There seems to be a lot of miscommunication, largely because there is no communication. One student might see HSAS as generally pro-Israel and another might see it as generally pro-Palestine. There are a lot of assumptions made, some of which might be fair. Nevertheless, these assumptions create, as Peter Kotchev [‘22] put it, “this demonization of both Jewish and Arab people which paints this whole conversation with a thick layer of prejudice.”
The silence surrounding the Arab-Israeli conflict is felt in every crevice of the student body. Those who are simply observers also feel that this topic is untouchable. “I’ve felt uncomfortable too especially because I’m not Jewish or Israeli or Arab, and this issue in particular often feels so personal,” said Alexa Cerda [‘21].

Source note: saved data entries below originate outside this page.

(* ===== verification/Console.v ===== *)
(** * Console: the text console of [src/console/mod.rs].

    The writer keeps the cursor, the cells of the line being written, the
    finished lines and the line editor's cursor; every operation runs under the
    writer's lock and draws through [Graphics].  An operation yields the console
    it leaves, or [Panic] where its unchecked arithmetic, a division by zero, an
    index or an assertion fails. *)

From S2P Require Import Prelude Text Graphics Commands.
From Stdlib Require Import String.
Open Scope Z_scope.

Abbreviation run A := (outcome Empty_set A) (only parsing).

Definition PROMPT : str := lit "> ".
Definition MAX_INPUT_CHARS : Z := 512.

(** ** State *)

Record Cell : Type := mkCell { cell_column : Z; cell_row : Z }.

Record KWriter : Type := mkKWriter {
  fb : Framebuffer;
  column : Z;
  row : Z;
  glyph_cells : list Cell;
  history : list str;
  current_line : str;
  input_cursor : Z;
  font_size : RasterHeight;
  history_index : option Z;
}.

(** The statics of the module and the memory that the framebuffer is mapped to. *)
Record Console : Type := mkConsole {
  KWRITER : option KWriter;
  EMERGENCY_FRAMEBUFFER : option Framebuffer;
  screen : mem;
}.

(** Assignments to fields of the writer. *)
Definition set_position (column row : Z) (w : KWriter) : KWriter :=
  mkKWriter (fb w) column row (glyph_cells w) (history w) (current_line w) (input_cursor w) (font_size w) (history_index w).
Definition set_cells (cells : list Cell) (w : KWriter) : KWriter :=
  mkKWriter (fb w) (column w) (row w) cells (history w) (current_line w) (input_cursor w) (font_size w) (history_index w).
Definition set_history (history : list str) (w : KWriter) : KWriter :=
  mkKWriter (fb w) (column w) (row w) (glyph_cells w) history (current_line w) (input_cursor w) (font_size w) (history_index w).
Definition set_line (line : str) (w : KWriter) : KWriter :=
  mkKWriter (fb w) (column w) (row w) (glyph_cells w) (history w) line (input_cursor w) (font_size w) (history_index w).
Definition set_cursor (cursor : Z) (w : KWriter) : KWriter :=
  mkKWriter (fb w) (column w) (row w) (glyph_cells w) (history w) (current_line w) cursor (font_size w) (history_index w).
Definition set_size (size : RasterHeight) (w : KWriter) : KWriter :=
  mkKWriter (fb w) (column w) (row w) (glyph_cells w) (history w) (current_line w) (input_cursor w) size (history_index w).
Definition set_index (index : option Z) (w : KWriter) : KWriter :=
  mkKWriter (fb w) (column w) (row w) (glyph_cells w) (history w) (current_line w) (input_cursor w) (font_size w) index.

(** [if let Some(writer) = KWRITER.lock().as_mut() { … }] *)
Definition with_writer (f : KWriter → mem → run (KWriter * mem)) (c : Console) : run Console :=
  match KWRITER c with
  | Some w => '(w, m) ← f w (screen c); Ok (mkConsole (Some w) (EMERGENCY_FRAMEBUFFER c) m)
  | None => Ok c
  end.

(** The same for an operation that also edits the shell's line. *)
Definition with_line (line : str) (f : KWriter → mem → run (str * KWriter * mem)) (c : Console) : run (str * Console) :=
  match KWRITER c with
  | Some w => '(line, w, m) ← f w (screen c); Ok (line, mkConsole (Some w) (EMERGENCY_FRAMEBUFFER c) m)
  | None => Ok (line, c)
  end.

(** The number of characters of a string. *)
Definition chars_count (s : str) : Z := Z.of_nat (List.length s).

When the students at our school seem to be tip-toeing around a subject, they often turn to the faculty, where some of their questions might be answered. However, the teachers rarely address the Arab-Israeli conflict in any depth, and some students feel that the teachers actually bear responsibility for the fact that the issue is rarely talked about. “I think teachers brush against the topic because they know that it’s loaded and that feeds into people not being educated on it,” said Sayma.
Perhaps, in the murkiness of silence, there remains a trademark HSAS curiosity and desire for gritty, unembellished truth. Hope is not lost at HSAS when it comes to the Arab-Israeli conflict. Instead of jumping to conclusions, we need to take our own advice and simply do what we have always done: discuss, debate, and clash.